Dataset entries:
┏━━

(** ** Filling from a list of pools *)
Lemma fill_spec count frees selected :
  (len_z selected < count)%Z → (count ≤ len_z selected + total_free frees)%Z →
  ∃ rs, fill count frees selected = Some rs ∧ len_z rs = count
        ∧ rs `sublist_of` selected ++ concat frees.
Proof.
  revert selected. induction frees as [|f frees IH]; intros sel Hlt Hle; cbn in *; [lia|].
  fold (total_free frees) in Hle.
  assert (Hs : sel ++ take_n (count - len_z sel) f `sublist_of` sel ++ f)
    by (apply sublist_app; [done|apply take_n_sublist]).
  destruct (_ =? count)%Z eqn:E; [apply Z.eqb_eq in E|apply Z.eqb_neq in E].
  - eexists. split_and!; [done|lia|]. rewrite app_assoc. by apply sublist_inserts_r.
  - rewrite len_app, len_take in E by lia.
    destruct (IH (sel ++ take_n (count - len_z sel) f)) as (rs & Hf & Hl & Hsub);
      [rewrite len_app, len_take; lia..|].
    exists rs. split_and!; [done|done|]. etrans; [exact Hsub|]. rewrite app_assoc.
    by apply sublist_app.
Qed.
(** ** Grouping by site *)
Definition at_site (site : string) (pools : list Pool) : list Pool :=
  filterb (λ p, String.eqb (pl_site p) site) pools.
Lemma group_acc pools d site :
  default [] (dget (foldl (λ d p, dset d (pl_site p) (default [] (dget d (pl_site p)) ++ [pl_free p]))
                      d pools) site)
  = default [] (dget d site) ++ (pl_free <$> at_site site pools).
Proof.
  revert d. induction pools as [|p pools IH]; intros d; cbn; [by rewrite app_nil_r|].
  rewrite IH, dget_dset, String.eqb_sym. destruct (String.eqb_spec (pl_site p) site) as [->|]; cbn.
  - by rewrite <-app_assoc.
  - done.
Qed.
Lemma group_wf pools d :
  dict_wf d →
  dict_wf (foldl (λ d p, dset d (pl_site p) (default [] (dget d (pl_site p)) ++ [pl_free p])) d pools).
Proof. revert d. induction pools as [|p pools IH]; intros d Hd; cbn; [done|]. by apply IH, dict_wf_dset. Qed.
Lemma group_spec pools site : default [] (dget (group_by_site pools) site) = pl_free <$> at_site site pools.
Proof. unfold group_by_site. by rewrite group_acc. Qed.

(** The free racks of a site, over the SUs that fit the order *)
Definition site_racks (pools : list Pool) (site : string) : list Rack :=
  concat (pl_free <$> at_site site pools).

Lemma spill_spec pools count :
  (0 < count)%Z →
  match spill pools count with
  | Some rs => len_z rs = count
      ∧ ∃ site l, l ≡ₚ site_racks pools site ∧ rs `sublist_of` l
  | None => ∀ site, (len_z (site_racks pools site) < count)%Z
  end.
Proof.
  intros Hc. unfold spill. set (cands := filterb _ _).
  assert (Hin : ∀ t site, (t, site) ∈ cands →
    t = len_z (site_racks pools site) ∧ (count ≤ t)%Z).
  { intros t site [((fid & frees) & [= -> ->] & Hf)%list_elem_of_fmap Hle]%elem_of_filterb.
    apply in_dget in Hf; [|by apply group_wf, dict_wf_nil].
    pose proof (group_spec pools fid) as Hg. rewrite Hf in Hg. cbn in Hg, Hle.
    rewrite Hg in *. rewrite total_free_concat in *. split; [done|lia]. }
  destruct (min_by cand_lt cands) as [[t site]|] eqn:Hm.
  - apply min_by_in, Hin in Hm as [-> Hle]. rewrite group_spec.
    set (l := sorted _ _). assert (l ≡ₚ pl_free <$> at_site site pools) as Hp by apply sorted_perm.
    destruct (fill_spec count l []) as (rs & -> & Hl & Hs).
    { done. }
    { rewrite total_free_concat. unfold len_z. rewrite (concat_perm _ _ Hp). exact Hle. }
    split; [done|]. exists site, (concat l). split; [by apply concat_perm|exact Hs].
  - apply min_by_None in Hm. intros site. destruct (decide (len_z (site_racks pools site) < count)%Z) as [|Hge]; [done|].
    exfalso. pose proof (group_spec pools site) as Hg.
    destruct (dget (group_by_site pools) site) as [frees|] eqn:Hd.
    + assert ((total_free frees, site) ∈ cands) as Hx.
      { apply elem_of_filterb. cbn in Hg |- *. rewrite total_free_concat, Hg. split.
        - apply list_elem_of_fmap. exists (site, frees). split; [by rewrite total_free_concat, Hg|].
          by apply dget_Some_in.
        - unfold site_racks in Hge. lia. }
      rewrite Hm in Hx. by apply elem_of_nil in Hx.
    + cbn in Hg. unfold site_racks in Hge. rewrite <-Hg in Hge. by destruct Hge.
Qed.

(** ** The racks of the pools *)
(** Each SU and each rack is stored under its id, and no rack is in two SUs. *)
Record racks_partitioned (s : Store) : Prop := {
  rp_sus : dict_wf (st_sus s);
  rp_su_id k su : dget (st_sus s) k = Some su → su_id su = k;
  rp_rack_id k r : dget (st_racks s) k = Some r → rk_id r = k;
  rp_disjoint : NoDup (concat (su_rack_ids <$> dvalues (st_sus s)))
}.
(** What a tenant may be sold: unbound, ready, and every tray mirrored by a node in
    the pool *)
Record sellable (s : Store) (r : Rack) : Prop := {
  sl_unbound : rk_tenant_id r = None;
  sl_ready : rk_state r = HW_ready;
  sl_mirrored : length (nodes_of_rack s (rk_id r)) = length (rk_tray_ids r);
  sl_pool n : n ∈ nodes_of_rack s (rk_id r) → n_state n = NS_pool_ready
}.
Lemma sellable_spec s r : _rack_sellable s r = true ↔ sellable s r.
Proof.
  unfold _rack_sellable. rewrite !andb_true_iff, !bool_decide_eq_true, Nat.eqb_eq, allb_spec.
  setoid_rewrite bool_decide_eq_true. split; [by intros [[? ?] [? ?]]|by intros []].
Qed.
Lemma lookup_all_ids s ids :
  (∀ k r, dget (st_racks s) k = Some r → rk_id r = k) →
  rk_id <$> lookup_all (st_racks s) ids `sublist_of` ids.
Proof.
  intros Hk. unfold lookup_all. induction ids as [|k ids IH]; cbn; [done|].
  destruct (dget _ k) as [r|] eqn:E; cbn; [|by constructor]. rewrite (Hk k r E). by constructor.
Qed.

┗━━

Your objective >> Of all the entries above, retype exactly the lines from the line with "rewrite total_free_concat. unfold" to the line with "cands) as Hx.", both included, and no others.

Output for this task >>
    { rewrite total_free_concat. unfold len_z. rewrite (concat_perm _ _ Hp). exact Hle. }
    split; [done|]. exists site, (concat l). split; [by apply concat_perm|exact Hs].
  - apply min_by_None in Hm. intros site. destruct (decide (len_z (site_racks pools site) < count)%Z) as [|Hge]; [done|].
    exfalso. pose proof (group_spec pools site) as Hg.
    destruct (dget (group_by_site pools) site) as [frees|] eqn:Hd.
    + assert ((total_free frees, site) ∈ cands) as Hx.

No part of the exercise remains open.